O modo de fazer então é "escolha, colocação, teste, escolha, colocação,
teste". Ao contrário, quem arruma seus colares esticados, num saco,
entende rapidamente que precisa medir antes de colocar o colar, senão vai
perder muito tempo. De fato, ele trabalha diferentemente: "medida,
escolha, montagem, colocação".
Este modo de fazer parece mais longo, mas tem duas vantagens:
A colocação será feita apenas uma vez, com o tamanho certo. Por sua vez, o
modo "escolher, colocar, testar" leva a colocar parcialmente um colar,
retirá-lo, pegar outro, até achar o correto, aumentando os riscos de
movimento intempestivo da vítima, que frequentemente não é bem mantida.
Tanto é que, nos vídeos com a colocação invertida, há frequentemente
tentativa de colocar um colar, retirada deste e colocação de um outro. De
fato, o socorrista percebe que há um problema, mas pensa (em alguns
micro-segundos) que é o tamanho que está errado. Porque, se a gente olhar
bem, o socorrista não mede. É lógico: o primeiro colar é apresentado,
fechado, e quando ele não é bem colocado, alguém lhe passa imediatamente
um segundo colar. De quebra, isso pode contaminar os colares que não serão
usados! A impossibilidade de colocar o colar é associada, de forma lógica
e falsa, a um problema de tamanho, porque:
- o socorrista não fez a medida
- alguém lhe dá um outro colar
Pior, já que a gente pensa que o primeiro não serviu por causa do
tamanho, a gente pega o segundo mas evita pedir ainda um outro. De fato, é
o que acontece no nosso dia a dia: nós podemos recusar a primeira
proposta, mas temos mais dificuldade para recusar a segunda.

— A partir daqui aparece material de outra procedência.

(** X12. A route returned by [find_route] has at least two transceivers,
    begins at a transceiver built from the dataset and holds registered
    transceivers only. *)
Theorem find_route_route_shape (all : registry) (fuel : nat) (data : Data)
    (r : route) (all' : registry) :
  find_route all fuel data = (Done (Some r), all') ->
  (2 <= length r)%nat
  /\ incl r all'
  /\ exists s ts,
       build all (transceivers data) = (ts, all')
       /\ In s ts /\ hd_error r = Some s.
Proof.
  intro Hrun. assert (Hlen := find_route_never_single _ _ _ _ _ Hrun).
  split; [exact Hlen|].
  unfold find_route in Hrun.
  destruct (build all (transceivers data)) as [ts reg] eqn:Hb.
  injection Hrun as Hsearch <-.
  apply search_sound in Hsearch as [s [ys [st' [Hs [Hgen [Hr _]]]]]].
  apply filter_In in Hs as [Hs _].
  assert (Hreg : In s reg).
  { rewrite (build_incl _ _ _ _ Hb). apply in_or_app. right. exact Hs. }
  destruct (generated_routes_ok _ _ _ _ _ Hgen r Hr) as [Hhd _].
  split.
  - unfold generate_possible_routes in Hgen. cbn [py_or_arg] in Hgen.
    assert (H : incl (visited st') reg
                /\ Forall (fun r : route => incl r reg) (routes st')).
    { eapply for_routes_registered; [|exact Hgen]. cbn [routes visited]. split.
      - intros u [<- | []]. exact Hreg.
      - constructor; [|constructor]. intros u [<- | []]. exact Hreg. }
    destruct H as [_ H]. rewrite Forall_forall in H. apply H.
    apply for_routes_trace in Hgen as [Hroutes _]. rewrite Hroutes.
    apply in_or_app. right. exact Hr.
  - exists s, ts. split; [reflexivity|]. split; assumption.
Qed.

Lemma find_route_route_shape_witness :
  find_route [] 6 pair_data
  = (Done (Some [on_axis 0 1; on_axis 4 2]), [on_axis 0 1; on_axis 4 2])
  /\ (2 <= length [on_axis 0 1; on_axis 4 2])%nat.
Proof.
  split; [exact find_route_pair|].
  apply (find_route_route_shape [] 6 pair_data _ _ find_route_pair).
Defined.
Record Match := {
  m_trip_id : string;
  m_departure_time : string;
  arrival_at_B : string;
  m_route_id : string;
  m_headsign : string;
  stopB : string
}.

(** [tripStops[tId][sId] = {seq, dep, arr}], creating [tripStops[tId]]
    when absent.  The inner object is only looked up. *)
Definition tripStops (stopA : string) (candidateStopIds : gset string)
    (pd : PreloadedData) : jsobj (gmap string TripStop) :=
  foldl (λ m row,
           let tId := st_trip_id row in
           let sId := st_stop_id row in
           if bool_decide (tId ∈ validTripIds pd) then
             if str_eqb sId stopA || bool_decide (sId ∈ candidateStopIds) then
               objSet m tId
                 (<[sId := {| seq := st_seq row; dep := st_dep row; arr := st_arr row |}]>
                    (default ∅ (objGet m tId)))
             else m
           else m)
        [] (stopTimeRows pd).

(** The inner loop over [candidateStops] for one trip that holds [stopA]. *)
Definition matchesOfTrip (stopA : string) (candidateStops : list StopWithDistance)
    (pd : PreloadedData) (tId : string) (stops : gmap string TripStop)
    (a : TripStop) (matchesByDest : jsobj (list Match)) : jsobj (list Match) :=
  foldl (λ byDest candidateStop,
           let stopB := stop_id candidateStop in
           match stops !! stopB with
           | Some b =>
               if jlt (seq a) (seq b) then
                 objPush byDest stopB
                   {| m_trip_id := tId;
                      m_departure_time := dep a;
                      arrival_at_B := arr b;
                      m_route_id := tripProp pd tId "route_id";
                      m_headsign := tripProp pd tId "trip_headsign";
                      stopB := stopB |}
               else byDest
           | None => byDest
           end)
        matchesByDest candidateStops.

Definition matchesByDest (stopA : string) (candidateStops : list StopWithDistance)
    (pd : PreloadedData) : jsobj (list Match) :=
  foldl (λ byDest '(tId, stops),
           match stops !! stopA with
           | Some a => matchesOfTrip stopA candidateStops pd tId stops a byDest
           | None => byDest
           end)
        []
        (entries (tripStops stopA (list_to_set (stop_id <$> candidateStops)) pd)).

(** [matches.sort(...)] then [matches.find(m => m.departure_time > userTime)]. *)
Definition nextTripOf (userTime : string) (matches : list Match) : option Match :=
  find (λ m, str_gt (m_departure_time m) userTime)
       (sortBy (λ a b, str_gt (m_departure_time a) (m_departure_time b)) matches).

(** [candidateStops.find(s => s.stop_id === stopB).distance]; [stopB] is a
    key of [matchesByDest], so the stop is found. *)
Definition stopDistanceOf (candidateStops : list StopWithDistance) (stopB : string) : Q :=
  match find (λ s, str_eqb (stop_id s) stopB) candidateStops with
  | Some s => distance s
  | None => 0%Q
  end.

(** One round of the selection loop; the state is
    [(bestTrip, bestStopDistance)]. *)
Definition selectStep (candidateStops : list StopWithDistance) (userTime : string)
    (best : option Match * dist) (e : string * list Match) : option Match * dist :=
  let '(stopB, matches) := e in
  match nextTripOf userTime matches with
  | None => best
  | Some nextTrip =>
      let stopDistance := Fin (stopDistanceOf candidateStops stopB) in
      let '(bestTrip, bestStopDistance) := best in
      if match bestTrip with
         | None => true
         | Some bt =>
             dist_ltb stopDistance (dist_scale bestStopDistance (8 # 10))
             || (dist_ltb stopDistance (dist_scale bestStopDistance (12 # 10))
                 && str_lt (m_departure_time nextTrip) (m_departure_time bt))
         end
      then (Some nextTrip, stopDistance)
      else best
  end.

Definition findBestDirectTrip (stopA : string) (candidateStops : list StopWithDistance)
    (userTime : string) (pd : PreloadedData) : option Match :=
  if bool_decide (size (validTripIds pd) = 0%nat) then None
  else
    fst (foldl (selectStep candidateStops userTime) (None, Infinity)
               (entries (matchesByDest stopA candidateStops pd))).

End NextTransit.

(** ** Search states shared by the two [bfsSearch] functions *)

Record Leg := {
  from : string;
  to : string;
  departure : string;
  arrival : string;
  leg_trip_id : string;
  leg_route_id : string;
  leg_headsign : string
}.

(** The object [bfsSearch] returns. *)
Record Route := {
  path : list Leg;
  finalStop : string;
  finalTime : string;
  numTransfers : Z;
  distanceToDestination : dist
}.

(** An element of [queue]. *)
Record QueueItem := {
  q_stop : string;
  q_time : string;
  q_path : list Leg;
  q_numTransfers : Z;
  distanceToTarget : dist
}.

Definition legOf (current : QueueItem) (conn : Connection) : Leg :=
  {| from := q_stop current;
     to := conn_stop_id conn;
     departure := departure_time conn;
     arrival := arrival_time conn;
     leg_trip_id := trip_id conn;
     leg_route_id := route_id conn;
     leg_headsign := headsign conn |}.

(** [current.path.length > 0 && (last.route_id !== conn.route_id ||
    last.trip_id !== conn.trip_id)]. *)
Definition isTransfer (current : QueueItem) (conn : Connection) : bool :=
  match last (q_path current) with
  | None => false
  | Some l => negb (str_eqb (leg_route_id l) (route_id conn))
              || negb (str_eqb (leg_trip_id l) (trip_id conn))
  end.

Definition nonEmpty {A} (l : list A) : bool :=
  match l with [] => false | _ => true end.
Example ParseLine_child_partial :
  ParseLine (mkCloneTesterInfo 1 2 3 4 5 6 7 8)
    ("Child 1:" +:+ tab +:+ "(pid:99999999999, tid:12, ppid:13)" +:+ tab +:+ "open")
  = (mkCloneTesterInfo 1 2 3 12 13 6 7 8, None).
Proof. vm_compute. reflexivity. Qed.

Example ParseLine_last_error :
  ParseLine (mkCloneTesterInfo 1 2 3 4 5 6 7 8)
    ("Child 1:" +:+ tab +:+ "(pid:11, tid:12, ppid:99999999999)" +:+ tab +:+ "open")
  = (mkCloneTesterInfo 1 2 11 12 5 6 7 8,
     Some (NumErr (strconv.rangeError "ParseUint" "99999999999"))).
Proof. vm_compute. reflexivity. Qed.

(** ** The test table *)

Lemma filter_eq_absent (v : Z) (ops : list Z) :
  v ∉ ops -> filter (fun x => x = v) ops = [].
Proof.
  induction ops as [|x ops IH]; intros Hv; [reflexivity|].
  apply not_elem_of_cons in Hv as [Hne Hv].
  rewrite filter_cons, decide_False by congruence. by apply IH.
Qed.

Lemma foldl_count_whence_lookup (ops : list Z) (ret : gmap Z Z) (v : Z) :
  foldl count_whence ret ops !! v =
    if decide (v ∈ ops) then Some (default 0 (ret !! v) + calls_with v ops)
    else ret !! v.
Proof.
  revert ret. induction ops as [|x ops IH]; intros ret; cbn [foldl].
  - rewrite decide_False by (by intros ?%elem_of_nil). reflexivity.
  - rewrite IH. unfold calls_with, count_whence. rewrite filter_cons.
    destruct (decide (x = v)) as [->|Hx].
    + rewrite lookup_insert_eq. cbn [default length].
      rewrite (decide_True (P := v ∈ v :: ops)) by apply list_elem_of_here.
      destruct (decide (v ∈ ops)) as [Hin|Hin].
      * f_equal. unfold id. lia.
      * rewrite filter_eq_absent by done. cbn. f_equal.
    + rewrite lookup_insert_ne by done.
      destruct (decide (v ∈ ops)) as [Hin|Hin].
      * rewrite decide_True by (by apply list_elem_of_further). reflexivity.
      * rewrite decide_False; [reflexivity|].
        intros [->|?]%elem_of_cons; done.
Qed.

Lemma observed_lookup filterVals ops v :
  observed filterVals ops !! v =
    if decide (v ∈ ops /\ passes filterVals v) then Some (calls_with v ops) else None.
Proof.
  unfold observed. rewrite foldl_count_whence_lookup, lookup_empty. cbn [default].
  destruct (decide (v ∈ filter (passes filterVals) ops)) as [Hin|Hin].
  - apply list_elem_of_filter in Hin as Hin'. rewrite decide_True by tauto.
    f_equal. unfold calls_with. rewrite list_filter_filter.
    rewrite (list_filter_iff _ (fun x => x = v)); [lia|].
    intros x. split; [tauto|]. intros ->. tauto.
  - rewrite decide_False; [reflexivity|].
    intros [? ?]. apply Hin. by apply list_elem_of_filter.
Qed.

Lemma testCases_observed :
  Forall (fun e =>
    Forall (fun tc => expectedArgs tc = observed (specFilterVals e) (lseekOpsVals tc))
      (tests e)) testCases.
Proof. repeat constructor. Qed.

(** C1: in every entry of [testCases], the [expectedArgs] of every test case
    is the frequency map of the calls that pass the OR of the entry's value
    lists: a value is present iff some call uses it and it is a member of at
    least one list, and it is then counted once per call. *)
Theorem testCases_expectedArgs_or_of_alternatives (e : testSpec) (tc : testCase) :
  e ∈ testCases -> tc ∈ tests e ->
  expectedArgs tc = observed (specFilterVals e) (lseekOpsVals tc) /\
  forall v : Z,
    let counted :=
      v ∈ lseekOpsVals tc /\ exists vals, vals ∈ specFilterVals e /\ v ∈ vals in
    (counted -> expectedArgs tc !! v = Some (calls_with v (lseekOpsVals tc))) /\
    (~ counted -> expectedArgs tc !! v = None).
Proof.
  intros He Htc.
  pose proof testCases_observed as Hall.
  rewrite Forall_forall in Hall. specialize (Hall e He).
  rewrite Forall_forall in Hall. specialize (Hall tc Htc).
  split; [exact Hall|].
  intros v counted. rewrite Hall, observed_lookup.
  assert (counted <-> v ∈ lseekOpsVals tc /\ passes (specFilterVals e) v) as Hiff.
  { unfold counted, passes. rewrite Exists_exists. tauto. }
  split; intros Hc.
  - rewrite decide_True by tauto. reflexivity.
  - rewrite decide_False by tauto. reflexivity.
Qed.

Lemma testCases_expectedArgs_witness :
  let e := mkTestSpec "Equal" [[8888]; [8889]; [4443]]
             [ mkTestCase [4444; 4443] {[4443 := 1]} ] in
  let tc := mkTestCase [4444; 4443] {[4443 := 1]} in
  e ∈ testCases /\ tc ∈ tests e /\
  expectedArgs tc !! 4443 = Some 1 /\ expectedArgs tc !! 4444 = None.
Proof.
  cbv zeta.
  split; [repeat constructor|]. split; [repeat constructor|].
  split.
  - refine (proj1 (proj2 (testCases_expectedArgs_or_of_alternatives _ _ _ _) 4443) _).
    + repeat constructor.
    + repeat constructor.
    + split; [repeat constructor|].
      exists [4443]. split; repeat constructor.
  - refine (proj2 (proj2 (testCases_expectedArgs_or_of_alternatives _ _ _ _) 4444) _).
    + repeat constructor.
    + repeat constructor.
    + intros [_ (vals & Hvals & Hv)].
      cbn in Hvals.
      repeat (apply elem_of_cons in Hvals as [->|Hvals];
              [ repeat (apply elem_of_cons in Hv as [Hv|Hv]; [discriminate Hv|]);
                by apply elem_of_nil in Hv | ]).
      by apply elem_of_nil in Hvals.
Defined.




(* ================================================================== *)
(** * Properties of the selector core *)

Section CoreProps.
Import core.

Variable inlineThreshold : nat.
Variable maxStringLen : nat.
Variable tableKey : option Z -> list EncodedValue -> Z.
Variable allocTable_ok : Z -> Z -> bool.
Variable updateConfig_ok : Z -> CompiledSelectorBlob -> bool.
Variable decodedType : v1alpha1.KProbeArg -> ArgType.
Variable ctx : IdentityContext.

Abbreviation compile := (compileSelectors inlineThreshold maxStringLen tableKey).
Abbreviation reload' := (reload inlineThreshold maxStringLen tableKey allocTable_ok updateConfig_ok).
Abbreviation Reload :=
  (ReloadGenericTracepointSelectors inlineThreshold maxStringLen tableKey
     allocTable_ok updateConfig_ok decodedType ctx).


(** A name other than the two of the table is an unknown operator. *)
Lemma resolveArgOperator_unknown name :
  name <> "Equal" -> name <> "InMap" ->
  resolveArgOperator name = inr (UnknownOperatorError name).
Proof.
  intros H1 H2. unfold resolveArgOperator.
  rewrite decide_False by done. rewrite decide_False by done. reflexivity.
Qed.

A outra vantagem de arrumar os colares desmontados é que a medida leva
alguns segundos, bem como a retirada da sacola e a montagem. Isso permite
acalmar-se um pouco mais, ajudando a distinguir perfeitamente o sentido do
colar.
O sentido de colocação
Mesmo que esses micro-detalhes de ergonomia não expliquem totalmente a
colocação incorreta, dá para ver que eles aumentam progressivamente o
risco de errar.
O ponto sobre o qual nós insistimos há algumas linhas é que o colar não é
simétrico, mas parece ser. Ora, uma pessoa é simétrica: seu perfil direito
é idêntico a seu perfil esquerdo (em todo caso, no assunto que tratamos
neste artigo, ele é suficientemente idêntico para ser considerado como
simétrico). Coloque-se ao lado de uma vítima deitada. De que lado está a
cabeça dela? A resposta é simples: depende!
A cabeça da vítima pode estar à nossa direita ou à nossa esquerda.
Ora, quando você foi formado para colocar o colar cervical, na maioria dos
casos a vítima foi apresentada a você com a cabeça à sua esquerda. O
gesto, que você viu o formador fazer e que você também fez, sempre foi o
mesmo: Você pegou o colar, colocou a parte que fica sob a nuca da vítima,
empurrando esta parte para a frente [frente de você]. Em seguida, você
colocou a parte superior do colar abaixo do queixo, empurrando essa parte
para sua frente, depois você levantou a fixação que estava debaixo da
nuca, puxando a fixação na sua direção.
O colar que você colocou está bem colocado, mas você não sabe colocar um
colar cervical.
Na verdade, se nós viramos a vítima e a apresentamos a você com a cabeça
para a direita e você faz exatamente o mesmo gesto, o colar será
colocado... "de cabeça para baixo".
Porque quando a vítima está com a cabeça para a sua direita, você não deve
empurrar a fixação por baixo da nuca da vítima. É preciso enfiar a fixação
no outro sentido, ou seja, trazendo-a para você. Ou senão, colocar-se do
outro lado da vítima.
O colar sendo apresentado fechado, você não viu a sua assimetria, e não
teve o tempo da montagem para observar com um pouco mais de calma. Então
você simplesmente repetiu um gesto, sem entender que ele é bom em 50% dos
casos reais. Mas ele é correto em 100% dos casos de formação, porque a
formação mostrou apenas uma parte dos casos, e não todos.
O posicionamento do socorrista e as lindas calças brancas
No caso do vídeo dos "médicos Cubanos", o médico permanece de pé e atrás
da vítima. Ele recebe o colar fechado. Ou seja, todos os elementos para
que o posicionamento seja errado!
Para colocar corretamente um colar, é preciso que o socorrista
posicione-se ao lado da vítima, de joelhos. De joelho no chão? Com uma
linda calça branca de médico? Mais um elemento que não favorece a posição.
Quando você está vestido de branco, você não deita no chão, não se
ajoelha: você fica em pé, para se manter limpo. E neste caso, você fica
numa posição que aumenta o risco de colocar mal o colar.
Sapadores-Bombeiros
Nas corporações de Sapadores-Bombeiros, tentamos acertar todos esses
detalhes, um por um.
- O uniforme é reforçado nos joelhos. Não há desculpa
para evitar trabalhar na posição correta.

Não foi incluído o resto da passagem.